▶ [What you will do]:
Use the entries below and reproduce exactly the lines from the one containing "Definition demo_ring : ring" down to the one containing "Definition demo_cycles : nat", both of them included.

-------- Material for this task --------

(** The client of the current stream is notified. *)
Definition down_ready (d : down) : down :=
  match console_mux_sink_for_stream sinks (dn_cur d) with
  | Some s => if sk_has_emit s
              then Down (dn_cur d) (dn_queues d) (dn_emits d ++ [dn_cur d]) (dn_uart d) else d
  | None => d
  end.

Definition down_ack (d : down) : down :=
  if console_mux_valid_stream_id (dn_cur d)
  then Down (dn_cur d) (dn_queues d) (dn_emits d) (dn_uart d ++ wire TAck) else d.

Definition down_select (sid : Z) (d : down) : down :=
  Down (if console_mux_sink_for_stream sinks sid is Some _ then sid else -1)
    (dn_queues d) (dn_emits d) (dn_uart d).

(** Records are for the other direction: their header unselects. *)
Definition down_step (d : down) (t : token) : down :=
  match t with
  | TByte b => down_put b d
  | TSelect s => down_select (b2z s) (down_ready d)
  | TDefault =>
      let d := down_ack (down_ready d) in Down (-1) (dn_queues d) (dn_emits d) (dn_uart d)
  | TRegistry _ | TAck | TConnected _ | TDisconnected _ =>
      let d := down_ready d in Down (-1) (dn_queues d) (dn_emits d) (dn_uart d)
  end.

(** The same machine byte by byte; the flag is a pending escape. *)
Definition down_byte (s : bool * down) (b : byte) : bool * down :=
  let '(esc, d) := s in
  if esc then
    (false,
     if bool_decide (b = VCMUX_DEFAULT) then down_step d TDefault
     else if bool_decide (b = VCMUX_ESC) then down_put b d
     else if bool_decide (b = VCMUX_CTRL) then down_step d TAck
     else down_step d (TSelect b))
  else if bool_decide (b = VCMUX_ESC) then (true, d) else (false, down_put b d).

(** The abstraction of a state. *)
Definition down_of (m : mux) : down :=
  Down (mx_rx_stream m) (ring_items <$> mx_rings m) (mx_emits m) (mx_uart m).

(** The invariant of the downlink. *)
Record down_ok (m : mux) : Prop := DownOk {
  dok_rings : Forall ring_ok (mx_rings m);
  dok_sinks : ∀ s k, s ∈ sinks → sk_ring s = Some k → (k < length (mx_rings m))%nat;
  dok_stream : -1 ≤ mx_rx_stream m ≤ 255;
  dok_serial : mx_serial m = true
}.

(** The abstract byte machine's view of a state. *)
Definition down_view (m : mux) : bool * down := (mx_rx_escape m, down_of m).

(** The tokens a host sends: frames only. *)
Definition data_token (t : token) : bool :=
  match t with TByte _ | TDefault => true | TSelect s => selectable s | _ => false end.

End Down.

(** The bytes a device delivers before it reports EOF, within [n] reads. *)
Fixpoint device_reads {D : Type} (getchar : D → option byte * D) (n : nat) (d : D)
    : option (list byte * D) :=
  match n with
  | O => None
  | S n' =>
      match getchar d with
      | (None, d') => Some ([], d')
      | (Some b, d') =>
          match device_reads getchar n' d' with
          | Some (l, d'') => Some (b :: l, d'')
          | None => None
          end
      end
  end.

(* ------------------------------------------------------------------ *)
(** ** Lemmas: rings *)

Lemma ring_count_bound r : Z.of_nat (ring_count r) < RING_SIZE.
Proof.
  unfold ring_count. pose proof (Z.mod_pos_bound (rg_tail r - rg_head r) RING_SIZE eq_refl). lia.
Qed.

Lemma ring_items_length r : length (ring_items r) = ring_count r.
Proof. unfold ring_items. by rewrite length_map, length_seq. Qed.

(** The position after the last item is the tail. *)
Lemma ring_tail_pos r :
  ring_ok r → (rg_head r + Z.of_nat (ring_count r)) mod RING_SIZE = rg_tail r.
Proof.
  intros []. unfold ring_count.
  pose proof (Z.mod_pos_bound (rg_tail r - rg_head r) RING_SIZE eq_refl).
  rewrite Z2Nat.id by lia. rewrite Zplus_mod_idemp_r.
  replace (rg_head r + (rg_tail r - rg_head r)) with (rg_tail r) by lia.
  by apply Z.mod_small.
Qed.

Lemma ring_full_iff r :
  ring_ok r →
  ((rg_tail r + 1) mod RING_SIZE =? rg_head r) = negb (Z.of_nat (ring_count r) <? ring_capacity).
Proof.
  intros [Hh Ht _]. unfold ring_capacity, ring_count.
  pose proof (Z.mod_pos_bound (rg_tail r - rg_head r) RING_SIZE eq_refl) as Hm.
  rewrite Z2Nat.id by lia.
  destruct (Z_lt_ge_dec (rg_tail r) (rg_head r)).
  - replace (rg_tail r - rg_head r) with (rg_tail r - rg_head r + RING_SIZE + -1 * RING_SIZE) by lia.
    rewrite Z.mod_add, (Z.mod_small (_ + RING_SIZE)), (Z.mod_small (rg_tail r + 1))
      by (unfold RING_SIZE in *; lia).
    destruct (_ =? _) eqn:?, (_ <? _) eqn:?; z_bool; done || lia.
  - rewrite (Z.mod_small (rg_tail r - rg_head r)) by lia.
    destruct (decide (rg_tail r = RING_SIZE - 1)) as [->|].
    + replace (RING_SIZE - 1 + 1) with RING_SIZE by lia. rewrite Z.mod_same by done.
      destruct (_ =? _) eqn:?, (_ <? _) eqn:?; z_bool; done || lia.
    + rewrite (Z.mod_small (rg_tail r + 1)) by lia.
      destruct (_ =? _) eqn:?, (_ <? _) eqn:?; z_bool; done || lia.
Qed.
(* ===== verification/MuxSpec.v ===== *)
(** * What the CAmkES Mux guarantees

    Uplink: framing, splitting, the registry, bounds.  Downlink: queues,
    notifications, acknowledgements, the interrupt handler. *)

From S2P Require Import Prelude Proto Mux MuxUplink MuxBatch MuxDown.

(** The payload bytes of a token sequence. *)
Definition token_bytes (ts : list token) : list byte :=
  omap (λ t, match t with TByte b => Some b | _ => None end) ts.

(** A sink that takes bytes into ring [k]. *)
Definition accepts (sinks : list sink) (sid : Z) (k : nat) : Prop :=
  queue_of sinks sid = Some k.

(** Concrete component: three rings, two sinks. *)
Definition demo_ring : ring := Ring 4086 4086 (replicate (Z.to_nat RING_SIZE) x00).
Definition demo_sinks : list sink := [Sink 1 true true (Some 0%nat); Sink 2 true true (Some 1%nat)].
Definition demo_mux : mux := mux_init [demo_ring; demo_ring].
Definition demo_json : list byte := bs "{}".
Definition demo_cycles : nat → Z := λ n, 10 * Z.of_nat n.

(** A dataport with [payload] from offset [head] on. *)
Definition demo_batch (sid head : Z) (payload : list byte) : batch_buffer :=
  let buf := replicate (Z.to_nat head) x00 ++ payload in
  BatchBuffer sid head (head + Z.of_nat (length payload))
    (buf ++ replicate (Z.to_nat BATCH_SIZE - length buf) x00).

(** A client after client calling the RPC. *)
Fixpoint serve (cycles : nat → Z) (json : list byte) (l : list batch_buffer) : MM unit :=
  match l with
  | [] => ret tt
  | b :: l' => mux_batch_batch cycles json (Some b) ;;; serve cycles json l'
  end.

(** What they send. *)
Fixpoint serve_wire (json : list byte) (emitted : bool) (l : list batch_buffer) : list byte :=
  match l with
  | [] => []
  | b :: l' =>
      if batch_live b then batch_wire json emitted b ++ serve_wire json true l'
      else serve_wire json emitted l'
  end.

(* ------------------------------------------------------------------ *)
(** ** Lemmas *)

Lemma serve_run cycles json l m :
  Forall (λ b, batch_typed b ∧ bb_tail b ≤ BATCH_SIZE) l →
  Z.of_nat (length (mx_frame m)) = FRAME_SIZE → mx_serial m = true →
  ∃ m', serve cycles json l m = Done tt m' ∧
    mx_uart m' = mx_uart m ++ serve_wire json (mx_registry_emitted m) l ∧
    length (mx_frame m') = length (mx_frame m) ∧ mx_serial m' = true.
Proof.
  intros Hl. revert m. induction Hl as [|b l [Hb Ht] _ IH]; intros m Hm Hs; cbn [serve serve_wire].
  { exists m. split; [done|]. by rewrite app_nil_r. }
  pose proof (wp_mux_batch cycles json total b m Hb Ht Hm) as Hw.
  apply wp_total_done in Hw as (p & m1 & Hrun & Hp). rewrite (run_bind _ _ _ _ _ Hrun).
  destruct (batch_live b).
  - destruct Hp as (-> & Hu & Hr & Hs1 & Hf & _). rewrite Hs in Hu, Hs1.
    destruct (IH m1) as (m2 & Hrun2 & Hu2 & Hf2 & Hs2); [by rewrite Hf|done|].
    exists m2. split; [done|]. split; [by rewrite Hu2, Hu, Hr, app_assoc|]. by rewrite Hf2.
  - destruct Hp as [-> ->]. by apply IH.
Qed.

Lemma demo_down_ok : down_ok demo_sinks demo_mux.
Proof.
  constructor; cbn; [|intros s k Hs Hk|lia|done].
  - repeat constructor; cbn; unfold RING_SIZE; lia.
  - unfold demo_sinks in Hs. rewrite !elem_of_cons in Hs.
    destruct Hs as [->|[->|Hs]]; [cbn in Hk; simplify_eq; lia..|by apply not_elem_of_nil in Hs].
Qed.

Lemma demo_frame_size : Z.of_nat (length (mx_frame demo_mux)) = FRAME_SIZE.
Proof. by vm_compute. Qed.

Lemma frame_data_tokens sid l :
  selectable sid = true → forallb data_token (frame_tokens sid l) = true.
Proof.
  intros Hs. unfold frame_tokens. rewrite !forallb_app. cbn [forallb data_token].
  rewrite Hs. cbn. rewrite andb_true_r. by induction l.
Qed.

(** Payload bytes fill the queue up to its capacity. *)
Lemma down_puts sinks l d k q :
  0 ≤ dn_cur d → accepts sinks (dn_cur d) k → dn_queues d !! k = Some q →
  foldl (down_step sinks) d (map TByte l) =
  Down (dn_cur d) (<[k := q ++ take (Z.to_nat ring_capacity - length q) l]> (dn_queues d))
    (dn_emits d) (dn_uart d).
Proof.
  intros Hc Ha. revert d q Hc Ha. induction l as [|b l IH]; intros d q Hc Ha Hq; cbn [map foldl].
  { rewrite take_nil, app_nil_r, list_insert_id by done. by destruct d. }
  cbn [down_step]. unfold down_put. rewrite (proj2 (Z.ltb_ge _ 0)) by done.
  rewrite Ha, Hq. destruct (Z.of_nat (length q) <? ring_capacity) eqn:Hlt; z_bool.
  - rewrite (IH (Down _ _ _ _) (q ++ [b])) by (cbn; try done;
      apply list_lookup_insert_eq; by eapply lookup_lt_Some).
    cbn [dn_cur dn_queues dn_emits dn_uart]. rewrite list_insert_insert_eq.
    f_equal. f_equal. rewrite <-app_assoc, length_app. cbn [length].
    replace (Z.to_nat ring_capacity - length q)%nat
      with (S (Z.to_nat ring_capacity - (length q + 1))) by lia. done.
  - rewrite (IH d q) by done.
    replace (Z.to_nat ring_capacity - length q)%nat with 0%nat by lia. by rewrite !take_0.
Qed.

--------

▶ [Answer for this exercise]:
Definition demo_ring : ring := Ring 4086 4086 (replicate (Z.to_nat RING_SIZE) x00).
Definition demo_sinks : list sink := [Sink 1 true true (Some 0%nat); Sink 2 true true (Some 1%nat)].
Definition demo_mux : mux := mux_init [demo_ring; demo_ring].
Definition demo_json : list byte := bs "{}".
Definition demo_cycles : nat → Z := λ n, 10 * Z.of_nat n.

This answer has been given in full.